This agglomeration of random knowledge is strangely addictive. Boswell suffered from gonorrhea 17 times in his life; an elephant's heart beats 25 times a minute; a horse has 205 bones, a human 206. Some numbers are unbearably poignant: 398,671 British troops were killed in the first battle of The Somme. Others are rather dubious. Do all farts contain 7 per cent methane? Does spaghetti account for 26 per cent of pasta? Does someone really start digging a hole in Britain every 15 seconds? In the main, Hartston's numerology is wonderfully quirky: I am delighted to know that there is one heliport in Algeria (later, we learn that there are 119 airports there) and 19 stations on the Baku underground.

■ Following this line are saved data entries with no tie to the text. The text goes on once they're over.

(** ** The random source

    The scripts draw every coin flip from one process-wide generator, seeded
    once at import time.  The generator is modelled by the sequence of bits it
    is going to deliver and a cursor into it; a draw returns the bit under the
    cursor and advances the cursor. *)

Record rng : Type := mkRng { stream : nat -> bool; cursor : nat }.

(** [np.random.binomial(1, 0.5)] (and [random.randint(0, 1)]): an integer that
    is 1 for heads and 0 for tails. *)
Definition binomial (g : rng) : Z * rng :=
  (Z.b2z (stream g (cursor g)), mkRng (stream g) (S (cursor g))).

(** The generator that delivers the given flips and tails afterwards. *)
Definition rng_of_list (flips : list bool) : rng :=
  mkRng (fun i => nth i flips false) 0.

(** ** Arithmetic interface

    The operations and literals the engine uses on balances. *)

Class PyNum (num : Type) : Type := {
  mul : num -> num -> num;
  add : num -> num -> num;
  lit_1_5 : num;
  lit_0_6 : num;
  lit_0_5 : num
}.

(** What CPython executes: binary64 with the literals rounded to nearest. *)
#[export] Instance binary64 : PyNum float := {
  mul := PrimFloat.mul;
  add := PrimFloat.add;
  lit_1_5 := 1.5%float;
  lit_0_6 := 0.6%float;
  lit_0_5 := 0.5%float
}.

(** The same program read over the rationals, without rounding. *)
#[export] Instance exact : PyNum Q := {
  mul := Qmult;
  add := Qplus;
  lit_1_5 := (3 # 2)%Q;
  lit_0_6 := (3 # 5)%Q;
  lit_0_5 := (1 # 2)%Q
}.

(** ** The engine *)

Definition age_start : Z := 25.

Section Engine.

Context {num : Type} `{PyNum num}.

(** The local variables of a simulation loop. *)
Record locals : Type := mkLocals {
  balance : num;
  path : list num;
  ages : list Z;
  coin_flips : list Z;
  bet_amounts : list num;
  gen : rng
}.

Definition locals_init (initial : num) (g : rng) : locals :=
  mkLocals initial [initial] [age_start] [] [] g.

(** One iteration of the loop of [simulate_investment_game]. *)
Definition full_stake_year (st : locals) (year : Z) : locals :=
  let (coin_flip, g) := binomial (gen st) in
  let balance :=
    if (coin_flip =? 1)%Z then mul (balance st) lit_1_5
    else mul (balance st) lit_0_6 in
  mkLocals balance
           (path st ++ [balance])
           (ages st ++ [(age_start + year + 1)%Z])
           (coin_flips st ++ [coin_flip])
           (bet_amounts st)
           g.

Definition simulate_investment_game (initial : num) (years : Z) (g : rng)
  : (list Z * list num * list Z) * rng :=
  let st := fold_left full_stake_year (range years) (locals_init initial g) in
  ((ages st, path st, coin_flips st), gen st).

(** One iteration of the loop of [simulate_modified_investment_game]. *)
Definition half_stake_year (st : locals) (year : Z) : locals :=
  let bet_amount := mul (balance st) lit_0_5 in
  let unbet_amount := mul (balance st) lit_0_5 in
  let (coin_flip, g) := binomial (gen st) in
  let bet_outcome :=
    if (coin_flip =? 1)%Z then mul bet_amount lit_1_5
    else mul bet_amount lit_0_6 in
  let balance := add unbet_amount bet_outcome in
  mkLocals balance
           (path st ++ [balance])
           (ages st ++ [(age_start + year + 1)%Z])
           (coin_flips st ++ [coin_flip])
           (bet_amounts st ++ [bet_amount])
           g.

Definition simulate_modified_investment_game
    (initial : num) (years : Z) (g : rng)
  : (list Z * list num * list Z * list num) * rng :=
  let st := fold_left half_stake_year (range years) (locals_init initial g) in
  ((ages st, path st, coin_flips st, bet_amounts st), gen st).

(** The dictionary appended to [all_paths] for one simulation. *)
Record trial : Type := mkTrial {
  simulation : Z;
  trial_ages : list Z;
  balances : list num;
  final_balance : num;
  heads_count : Z;
  tails_count : Z
}.

(** The accumulators of a runner: [final_balances], [all_paths] and the
    generator. *)
Definition batch : Type := (list num * list trial * rng)%type.

(** The body of the runner's loop, given the outcome of the simulation it
    has just run.  [path[-1]] is the only operation that can raise. *)
Definition record_trial (acc : list num * list trial) (sim : Z)
    (ages : list Z) (path : list num) (flips : list Z)
  : option (list num * list trial) :=
  let (final_balances, all_paths) := acc in
  match py_last path with
  | None => None
  | Some last =>
      Some (final_balances ++ [last],
            all_paths ++ [mkTrial (sim + 1) ages path last
                                  (py_sum flips)
                                  (len flips - py_sum flips)])
  end.

Definition multiple_step (initial : num) (years : Z)
    (acc : option batch) (sim : Z) : option batch :=
  match acc with
  | None => None
  | Some (final_balances, all_paths, g) =>
      let '((ages, path, flips), g') :=
        simulate_investment_game initial years g in
      match record_trial (final_balances, all_paths) sim ages path flips with
      | None => None
      | Some (fb, ap) => Some (fb, ap, g')
      end
  end.

Definition run_multiple_simulations
    (n_sims : Z) (initial : num) (years : Z) (g : rng) : option batch :=
  fold_left (multiple_step initial years) (range n_sims) (Some ([], [], g)).

Definition modified_step (initial : num) (years : Z)
    (acc : option batch) (sim : Z) : option batch :=
  match acc with
  | None => None
  | Some (final_balances, all_paths, g) =>
      let '((ages, path, flips, bets), g') :=
        simulate_modified_investment_game initial years g in
      match record_trial (final_balances, all_paths) sim ages path flips with
      | None => None
      | Some (fb, ap) => Some (fb, ap, g')
      end
  end.

Definition run_modified_simulations
    (n_sims : Z) (initial : num) (years : Z) (g : rng) : option batch :=
  fold_left (modified_step initial years) (range n_sims) (Some ([], [], g)).

End Engine.

Arguments locals : clear implicits.
Arguments trial : clear implicits.
Arguments batch : clear implicits.

(** ** The engine as a function of the coin flips

    The period step of each variant, the trajectory it generates from a list
    of outcomes, and the generator after a number of draws.  The loops above
    are shown below to compute exactly these. *)

Definition advance (g : rng) (k : nat) : rng :=
  mkRng (stream g) (cursor g + k).

(** The next [n] flips of the generator, heads as [true]. *)
Definition draws (g : rng) (n : nat) : list bool :=
  map (fun i => stream g (cursor g + i)) (seq 0 n).

Section PeriodStep.

Context {num : Type} `{PyNum num}.

Definition full_stake_update (b : num) (heads : bool) : num :=
  if heads then mul b lit_1_5 else mul b lit_0_6.

Definition half_stake_update (b : num) (heads : bool) : num :=
  add (mul b lit_0_5)
      (if heads then mul (mul b lit_0_5) lit_1_5
       else mul (mul b lit_0_5) lit_0_6).

Fixpoint trajectory (upd : num -> bool -> num) (b : num) (flips : list bool)
  : list num :=
  b :: match flips with
       | [] => []
       | f :: rest => trajectory upd (upd b f) rest
       end.

Definition final (upd : num -> bool -> num) (b : num) (flips : list bool)
  : num :=
  fold_left upd flips b.

End PeriodStep.

(** The [ages] list after [n] periods. *)
Definition ages_upto (n : nat) : list Z :=
  map (fun i => (age_start + Z.of_nat i)%Z) (seq 0 (S n)).

(** The record a runner builds for simulation [sim] (0-based) when the
    generator is [g] at the start of that simulation. *)
Definition trial_at {num : Type} `{PyNum num} (upd : num -> bool -> num)
    (initial : num) (years : Z) (g : rng) (sim : Z) : trial num :=
  let flips := draws g (Z.to_nat years) in
  mkTrial (sim + 1)
          (ages_upto (Z.to_nat years))
          (trajectory upd initial flips)
          (final upd initial flips)
          (py_sum (map Z.b2z flips))
          (len (map Z.b2z flips) - py_sum (map Z.b2z flips)).

(** The generator at the start of simulation [j] (0-based) of a run that
    started with [g]. *)
Definition rng_at (g : rng) (years : Z) (j : nat) : rng :=
  advance g (j * Z.to_nat years).

(** Number of wins and of losses in a list of outcomes. *)
Definition wins (flips : list bool) : nat := count_occ bool_dec flips true.
Definition losses (flips : list bool) : nat := count_occ bool_dec flips false.

(** ** NumPy on lists

    The runner scripts hand [final_balances] to NumPy.  The functions below
    follow NumPy's definitions on one-dimensional input. *)

(** Conversion of a 64-bit count or length to float64. *)
Definition float_of_Z (z : Z) : float :=
  if (z <? 0)%Z then (- of_uint63 (Uint63Axioms.of_Z (- z)))%float
  else of_uint63 (Uint63Axioms.of_Z z).

(** [np.array(a) > t] and [np.array(a) < t]: element-wise masks. *)
Definition np_gt (a : list float) (t : float) : list bool :=
  map (fun x => (t <? x)%float) a.

Definition np_lt (a : list float) (t : float) : list bool :=
  map (fun x => (x <? t)%float) a.

(** [np.sum(mask)]: the number of [True] entries (an integer sum). *)
Definition np_sum_mask (mask : list bool) : Z :=
  Z.of_nat (count_occ bool_dec mask true).

(** [mask.astype(float64)]. *)
Definition np_astype_float (mask : list bool) : list float :=
  map (fun b : bool => if b then 1%float else 0%float) mask.

(** *** Sums of float64 arrays

    NumPy adds a contiguous float64 array with its pairwise summation
    routine: fewer than eight elements are added one after the other; a
    block of up to 128 elements is added into eight running sums, which are
    then combined, before the remaining elements are added one after the
    other; a longer array is split in two parts, the first of a length that
    is a multiple of eight, and the sums of the parts are added. *)

(** The block case: [r0 .. r7] are the running sums, [a] the elements not
    yet added. *)
Fixpoint sum_unrolled (r0 r1 r2 r3 r4 r5 r6 r7 : float) (a : list float)
  : float :=
  match a with
  | a0 :: a1 :: a2 :: a3 :: a4 :: a5 :: a6 :: a7 :: rest =>
      sum_unrolled (r0 + a0) (r1 + a1) (r2 + a2) (r3 + a3)
                   (r4 + a4) (r5 + a5) (r6 + a6) (r7 + a7) rest
  | _ =>
      fold_left PrimFloat.add a
        (((r0 + r1) + (r2 + r3)) + ((r4 + r5) + (r6 + r7)))%float
  end.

The early numbers lay great stress on films ("The only known film with 19 in its title is Montparnasse 19 which is about Modigliani"). Much of the movie information in this book appears to come from a database, which explains why Hartston includes a 1979 obscurity called Seven ("a gunslinger is paid $7 million by the US government to deal with gangsters") but not last year's smash-hit shocker of the same title based on the seven deadly sins.

For a book concerned with figures, Hartston occasionally shows scant regard for accuracy. De Sade did not write "100 Days of Sodom" but 120 Days of Sodom. The address of the White House is not 160 Pennsylvania Avenue but 1600 Pennsylvania Avenue. And there are some peculiar omissions.

Hartston doesn't mention that Aleister Crowley was the Great Beast 666, nor that the Duke of Wellington lived at No 1 London. McCartney's song "When I'm 64" is in, but not Lennon's "4,000 holes in Blackburn, Lancashire". Despite the odd blemish, this is ideal reading for the smallest room ("the longest recorded case of constipation lasted 102 days") while you are engaged in performing your number twos.